Most source extraction libraries (that I'm aware of) have trouble scaling past
~50 GBs of data, are not designed with memory efficiency in mind, and
additionally leave a lot of optimizations and flexibility on the table. Early
CPU benchmarks lead me to believe that a ~5-10x increase in performance (with 
better memory management) is possible on CPUs alone, while maintaining similar
(if not exact) source extraction results. Additionally, GPUs *might* lead to
another order of magnitude increase in performance. 

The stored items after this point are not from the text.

Lemma samples_done_shift blk ch sb blk' ch' sb' s :
  samples_done blk ch sb s ->
  sample_offset bits blk ch sb = sample_offset bits blk' ch' sb' ->
  (forall i j k, 0 <= i -> 0 <= j < nch -> 0 <= k < nsb -> before i j k blk' ch' sb' -> before i j k blk ch sb) ->
  samples_done blk' ch' sb' s.
Proof using Type.
  intros (Hsh & Hwf & Hcons & Hall) Hoff Hbef. split_and!; try done; [by rewrite <- Hoff|].
  intros i j k Hi Hj Hk Hb. by apply Hall, Hbef.
Qed.

Lemma unpack_samples_done s :
  samples_done 0 0 0 s ->
  exists s', unpack_samples data len bits sfs nblk nch nsb s = Some s' /\ samples_done nblk 0 0 s'.
Proof using All.
  intros Hs. unfold unpack_samples.
  destruct (for_loop_inv (fun blk => samples_done blk 0 0) (fun blk s =>
    for_loop (Z.to_nat nch) 0 (fun ch s =>
      for_loop (Z.to_nat nsb) 0 (fun sb s => unpack_sample data len bits sfs blk ch sb s) s) s)
    (Z.to_nat nblk) 0 s) as (s' & -> & Hs'); [|done|exists s'; split; [done|]].
  2:{ by replace nblk with (0 + Z.of_nat (Z.to_nat nblk)) by lia. }
  intros blk t Hblk Ht.
  destruct (for_loop_inv (fun ch => samples_done blk ch 0) (fun ch s =>
      for_loop (Z.to_nat nsb) 0 (fun sb s => unpack_sample data len bits sfs blk ch sb s) s)
      (Z.to_nat nch) 0 t) as (t' & -> & Ht'); [|done|exists t'; split; [done|]].
  2:{ rewrite Z2Nat.id in Ht' by lia. eapply samples_done_shift; [exact Ht'| |].
      - simpl. by apply (offset_blk bits nch nsb).
      - unfold before. intros. lia. }
  intros ch u Hch Hu.
  destruct (for_loop_inv (fun sb => samples_done blk ch sb)
      (fun sb s => unpack_sample data len bits sfs blk ch sb s) (Z.to_nat nsb) 0 u)
    as (u' & -> & Hu'); [|done|exists u'; split; [done|]].
  2:{ rewrite Z2Nat.id in Hu' by lia. eapply samples_done_shift; [exact Hu'| |].
      - simpl. apply (offset_ch bits nch nsb Hrows). lia.
      - unfold before. intros. lia. }
  intros sb v Hsb Hv. apply unpack_sample_done; (done || lia).
Qed.
End Samples.

(** ** Scale factors and the CRC header *)

(** The four bits of a scale factor. *)
Definition nib (v : Z) : list bool := map (fun k => Z.testbit v (3 - Z.of_nat k)) (seq 0 4).

Lemma nib_length v : length (nib v) = 4%nat.
Proof. done. Qed.
Section Block.
Context (n : Z) (scale : Z -> Z) (matrix : list (list Z)) (m0 m1 : list Z).
Hypothesis Hn : n = 4 \/ n = 8.
Hypothesis Hmat : zlen matrix = 2 * n /\ Forall (fun row : list Z => zlen row <= 8) matrix.
Hypothesis Hm0 : zlen m0 = 5 * n.
Hypothesis Hm1 : zlen m1 = 5 * n.

Lemma matrix_value_ok samples i :
  zlen samples = 8 -> 0 <= i < 2 * n ->
  matrix_value scale matrix samples i = Some (new_value scale matrix samples i).
Proof using Hmat.
  intros Hs Hi. destruct Hmat as [Hl Hr]. unfold new_value, matrix_value.
  destruct (aget_in matrix i) as [row Hrow]; [lia|]. rewrite Hrow. cbn [mbind option_bind].
  pose proof (aget_Forall _ _ _ _ Hr Hrow) as Hle. cbv beta in Hle.
  erewrite (mapM_pointwise _ (fun k => (anth row k, anth samples k))); [done|].
  apply Forall_seqZ. intros k Hk. rewrite (aget_anth row), (aget_anth samples) by lia. done.
Qed.

Lemma land15_small k : 0 <= k < 16 -> k .& 0xf = k.
Proof using Type. intros. apply land15. unfold is_u4. lia. Qed.

Lemma output_sample_ok lines samples v offset q i :
  zlen v = 170 -> zlen offset = 16 -> 0 <= i < n ->
  (forall m, 0 <= m < 2 * n -> new_line (2 * n) lines (new_value scale matrix samples) q m v offset) ->
  output_sample scale n v offset m0 m1 i = Some (spec_output n scale matrix m0 m1 lines samples i).
Proof using Hn Hm0 Hm1 Hmat.
  intros Hzv Hzo Hi Hnew. unfold output_sample. cbv zeta. rewrite land15_small by lia.
  unfold taps. rewrite (mapM_pointwise _ (fun t =>
    (anth (pushed scale matrix lines samples (if Z.even t then i else i + n)) t,
     anth (if Z.even t then m0 else m1) (5 * i + t / 2)))); [done|].
  apply Forall_seqZ. intros t Ht. set (m := if Z.even t then i else i + n).
  assert (0 <= m < 2 * n) as Hm by (subst m; case_match; lia).
  destruct (Hnew m Hm) as [(tm & Hm1' & _ & Hm3) Hc].
  rewrite (aget_anth offset) by lia. cbn [mbind option_bind].
  rewrite (aget_anth v) by lia. cbn [mbind option_bind]. rewrite Hc by lia.
  assert (0 <= t / 2 < 5) by (split; [apply Z.div_pos|apply Z.div_lt_upper_bound]; lia).
  rewrite aget_anth by (case_match; lia). done.
Qed.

The goal of **cpx** in the long run, would be to have a set of battle tested 
utilities (for filters, metrics, registration, extraction, etc.) that are
designed from the bottom up with memory efficiency and performance in mind (on
both CPUs and GPUs). This also extends to 2-photon stacks. 

If your interested in this problem and would like to talk (either as an end-user
or developer), send me an email at RyanIRL (at) icloud (dot) com. 


## Installation 

```
pip install cpx
```

## License

MIT, see `LICENSE.txt`.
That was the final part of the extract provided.